Educação e Cidadania Plena na agenda global

Declaração da LBV para a Reunião de Alto Nível do Ecosoc/ONU sugere caminhos para o desenvolvimento sustentável

Da redação

30/06/2014 às 17h11 - segunda-feira | Atualizado em 22/09/2016 às 16h02

Esta declaração apresenta propostas da Legião da Boa Vontade (LBV) sobre o tema da Reunião de Alto Nível do Conselho Econômico e Social das Nações Unidas (Ecosoc) em 2014: “Discutindo os desafios em curso e os emergentes para atingir os Objetivos de Desenvolvimento do Milênio (ODM) em 2015 e para sustentar os ganhos de desenvolvimento no futuro”. A LBV defende a educação como o eixo central da agenda de desenvolvimento global, em suas inter-relações com a saúde, as questões de gênero, a inclusão produtiva, a sustentabilidade e a articulação social.

As recomendações são fruto da experiência de mais de seis décadas de atuação da LBV e do resultado dos debates que ela promoveu por intermédio do 10º Fórum Intersetorial Rede Sociedade Solidária, uma série de eventos realizados de 20 a 29 de novembro de 2013, na Argentina, no Paraguai, no Uruguai e no Estado Plurinacional da Bolívia.

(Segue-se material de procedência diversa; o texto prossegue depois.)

Section set_ok.
Context (ts : TrustStore) (tx : DrcTrustLineSetTx) (Hok : trust_ok ts).
Let h := ts_holder tx.
Let a := ts_asset_id tx.
Lemma set_delete_ok l hops iops :
  lines ts !! (h, asset_key a) = Some l -> tl_balance l = 0 ->
  put_holder_index h (filter (fun k => k <> asset_key a) (holder_ids ts h)) = Ok hops ->
  put_issuer_holders_index (ts_issuer tx) (ts_currency tx)
    (filter (fun h' => h' <> h) (issuer_ids ts (ts_issuer tx, ts_currency tx))) = Ok iops ->
  trust_ok (write_trust ts ([DeleteTrust (trust_line_key h a)] ++ hops ++ iops)).
Proof.
  intros Hl Hb Hh Hi. pose proof (to_index _ Hok) as HX. rewrite write_trust_app.
  destruct (index_ops_frame (write_trust ts [DeleteTrust (trust_line_key h a)]) _ _ _ _ _ _ _ Hh Hi) as (El & Eh & Ei & Eli & Er & Ep).
  cbv zeta in *. set (ts' := write_trust _ (hops ++ iops)) in *. rewrite lines_write in El.
  rewrite holders_write in Eh. rewrite issuers_write in Ei. rewrite liabilities_write in Eli.
  rewrite reserves_write in Er. rewrite policies_write in Ep.
  cbn [foldl line_step holder_step issuer_step liability_step reserve_step policy_step trust_line_key] in *.
  assert (forall x, x <> (h, asset_key a) -> lines ts' !! x = lines ts !! x) as Hsame
    by (intros x Hx; rewrite El; by rewrite lookup_delete_ne).
  split.
  - intros h' k' l'. rewrite El. intros [_ H]%lookup_delete_Some. by apply (to_lines _ Hok).
  - eapply (index_ok_update ts ts' h a); [done|exact Hh|exact Hi|exact Eh|exact Ei|done|..].
    + apply NoDup_filter, HX.
    + apply NoDup_filter, HX.
    + intros k. rewrite list_elem_of_filter, (xo_holder_exact _ HX), El. destruct (decide (k = asset_key a)) as [->|Hk].
      * rewrite lookup_delete_eq. split; [by intros []|by intros [? [=]]].
      * rewrite lookup_delete_ne by congruence. tauto.
    + intros h'. rewrite list_elem_of_filter, (xo_issuer_exact _ HX), El. destruct (decide (h' = h)) as [->|Hk].
      * rewrite lookup_delete_eq. split; [by intros []|by intros [? [=]]].
      * rewrite lookup_delete_ne by congruence. unfold asset_at, a, ts_asset_id. cbn. tauto.
  - apply (zero_line_ok ts ts' h a (lines ts')); [done..| | |done|done].
    + unfold bal_of. by rewrite Hl.
    + unfold bal_in. by rewrite El, lookup_delete_eq.
  - eapply controls_step; [done|exact Ep|]. intros h' k' l'. rewrite El. intros [_ H]%lookup_delete_Some.
    exists l'. split; [done|]. split; [by left|done].
Qed.
Lemma set_limit_ok l :
  lines ts !! (h, asset_key a) = Some l -> tl_balance l <= ts_limit tx <= u64_max ->
  trust_ok (write_trust ts [PutLine h (asset_key a) (stored_line (with_limit l (ts_limit tx)))]).
Proof.
  intros Hl Hb. pose proof (to_lines _ Hok _ _ _ Hl) as Hlo.
  pose proof (lo_valid _ _ _ Hlo) as (Hv1 & Hv2 & Hv3 & Hv4)%validate_line_inv.
  assert (validate_line (with_limit l (ts_limit tx)) = Ok tt) as Hv
    by (apply validate_line_inv; cbn; split; [done|]; split; [done|]; split; [lia|done]).
  set (l' := stored_line _). destruct (stored_fields (with_limit l (ts_limit tx))) as (F1 & F2 & F3 & F4 & F5 & F6 & F7).
  fold l' in F1, F2, F3, F4, F5, F6, F7. set (ts' := write_trust _ _).
  assert (lines ts' = <[(h, asset_key a) := l']> (lines ts)) as El by (unfold ts'; by rewrite lines_write).
  apply (rewrite_ok ts); [done|unfold ts'; by rewrite holders_write|unfold ts'; by rewrite issuers_write|..].
  - intros x. rewrite El. by eapply insert_dom.
  - intros h' k' l0. rewrite El. intros [[[= <- <-] <-]|[_ H]]%lookup_insert_Some; [|by apply (to_lines _ Hok)].
    eapply line_ok_update; [exact Hlo|exact F1|exact F2| |rewrite F4; apply Hlo|rewrite F3; cbn; lia|by apply stored_version].
    apply validate_line_inv. rewrite F2, F3, F4, F6, F7. split; [right; by apply stored_version|]. split; [done|]. split; [cbn; lia|done].
  - destruct (to_value _ Hok) as [V1 V2 V3].
    assert (liabilities ts' = liabilities ts) as Eli by (unfold ts'; by rewrite liabilities_write).
    assert (reserves ts' = reserves ts) as Er by (unfold ts'; by rewrite reserves_write).
    split; rewrite ?Eli, ?Er; [done|..].
    + intros k. unfold liab_of. rewrite Eli. fold (liab_of ts k). rewrite V2. unfold held. rewrite El, held_insert, Hl, F4. cbn. case_bool_decide; lia.
    + intros x n Hx. specialize (V3 _ _ Hx). unfold bal_of. rewrite El. fold (bal_in (<[(h, asset_key a) := l']> (lines ts)) x).
      rewrite bal_insert. case_bool_decide; subst; [|done]. unfold bal_of in V3. rewrite Hl in V3. by rewrite F4.
  - eapply controls_step; [done|unfold ts'; by rewrite policies_write|]. intros h' k' l0. rewrite El.
    intros [[[= <- <-] <-]|[_ H]]%lookup_insert_Some; [exists l|exists l0].
    + split; [done|]. split; [right; by apply stored_version|]. exact F6.
    + split; [done|]. split; [by left|done].
Qed.
Lemma set_create_ok hops iops :
  h <> ts_issuer tx -> 0 <= ts_limit tx <= u64_max -> lines ts !! (h, asset_key a) = None ->
  put_holder_index h (holder_ids ts h ++ [asset_key a]) = Ok hops ->
  put_issuer_holders_index (ts_issuer tx) (ts_currency tx) (issuer_ids ts (ts_issuer tx, ts_currency tx) ++ [h]) = Ok iops ->
  validate_line (new_line ts tx) = Ok tt ->
  trust_ok (write_trust ts ((hops ++ iops) ++ [PutLine h (asset_key a) (new_line ts tx)])).
Proof.
  intros Hne Hlim Hl Hh Hi Hv. pose proof (to_index _ Hok) as HX. rewrite write_trust_app.
  destruct (index_ops_frame ts _ _ _ _ _ _ _ Hh Hi) as (El0 & Eh & Ei & Eli & Er & Ep). cbv zeta in *.
  set (ts1 := write_trust ts (hops ++ iops)) in *. set (ts' := write_trust ts1 _).
  assert (lines ts' = <[(h, asset_key a) := new_line ts tx]> (lines ts)) as El by (unfold ts'; rewrite lines_write; cbn; by rewrite El0).
  assert (forall x, x <> (h, asset_key a) -> lines ts' !! x = lines ts !! x) as Hsame
    by (intros x Hx; rewrite El; by rewrite lookup_insert_ne).
  split.
  - intros h' k' l'. rewrite El. intros [[[= <- <-] <-]|[_ H]]%lookup_insert_Some; [|by apply (to_lines _ Hok)].
    split; try done. cbn. lia.
  - eapply (index_ok_update ts ts' h a);
      [done|exact Hh|exact Hi|unfold ts'; by rewrite holders_write|unfold ts'; by rewrite issuers_write|done|..].
    + apply NoDup_app. split; [apply HX|]. split; [|apply NoDup_singleton].
      intros k Hk ->%list_elem_of_singleton. apply (xo_holder_exact _ HX) in Hk as [l0 Hl0]. congruence.
    + apply NoDup_app. split; [apply HX|]. split; [|apply NoDup_singleton].
      intros h' Hk ->%list_elem_of_singleton. apply (xo_issuer_exact _ HX) in Hk as [l0 Hl0].
      unfold asset_at in Hl0. cbn in Hl0. unfold a, ts_asset_id in Hl. congruence.
    + intros k. rewrite elem_of_app, list_elem_of_singleton, (xo_holder_exact _ HX), El, lookup_insert_is_Some'.
      split; [intros [?| ->]; [by right|by left]|intros [[= ->]|?]; [by right|by left]].
    + intros h'. rewrite elem_of_app, list_elem_of_singleton, (xo_issuer_exact _ HX), El, lookup_insert_is_Some'.
      split; [intros [?| ->]; [by right|by left]|intros [[= ->]|?]; [by right|by left]].
  - apply (zero_line_ok ts ts' h a (lines ts')); [done..| | |unfold ts'; by rewrite liabilities_write|unfold ts'; by rewrite reserves_write].
    + unfold bal_of. by rewrite Hl.
    + unfold bal_in. by rewrite El, lookup_insert_eq.
  - destruct (to_controls _ Hok) as [C1 C2 C3].
    assert (asset_policies ts' = asset_policies ts) as Ep' by (unfold ts'; by rewrite policies_write).
    split; rewrite Ep'; [done|..]; intros h' k' l0 q; rewrite El.
    + intros [[[= <- <-] <-]|[_ H]]%lookup_insert_Some; [done|by apply C2 with (1 := H)].
    + intros [[[= <- <-] <-]|[_ H]]%lookup_insert_Some; [done|by apply C3 with (1 := H)].
Qed.
Lemma set_ok ops :
  validate_trust_line_set tx = Ok tt -> 0 <= ts_limit tx <= u64_max -> set_effect ts tx ops -> trust_ok (write_trust ts ops).
Proof.
  intros [Hne _]%validate_set_inv Hlim He. destruct He as [l hops iops Hz Hl Hb Hh Hi|l Hz Hl Hb Hv|hops iops Hz Hl Hc1 Hc2 Hh Hi Hv].
  - by eapply set_delete_ok.
  - apply set_limit_ok; [done|lia].
  - by apply set_create_ok.
Qed.
End set_ok.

Os encontros tiveram o suporte do Departamento de Assuntos Econômicos e Sociais das Nações Unidas (Desa/ONU) e a presença de representantes de diversos órgãos locais do Sistema ONU (Unic, Unesco, Unicef e Pacto Global).

Frentes de ação da LBV

A Instituição mantém bases autônomas nos quatro países citados, nos Estados Unidos da América e em Portugal, além de possuir 77 unidades de atendimento no Brasil e nos países que mantém bases autônomas. Foi fundada em 1º de janeiro de1950 (Dia da Confraternização Universal), no Rio de Janeiro/RJ, Brasil, pelo jornalista, radialista e ativista social Alziro Zarur (1914-1979), sucedido na presidência da LBV pelo jornalista, radialista e escritor José de Paiva Netto. Atua por intermédio de Centros Comunitários de Assistência Social, escolas, lares para idosos, campanhas e ações emergenciais. Em 2013, mais de 250 mil pessoas foram impactadas pelo seu trabalho social transformador no Brasil e nos países que mantém bases autônomas.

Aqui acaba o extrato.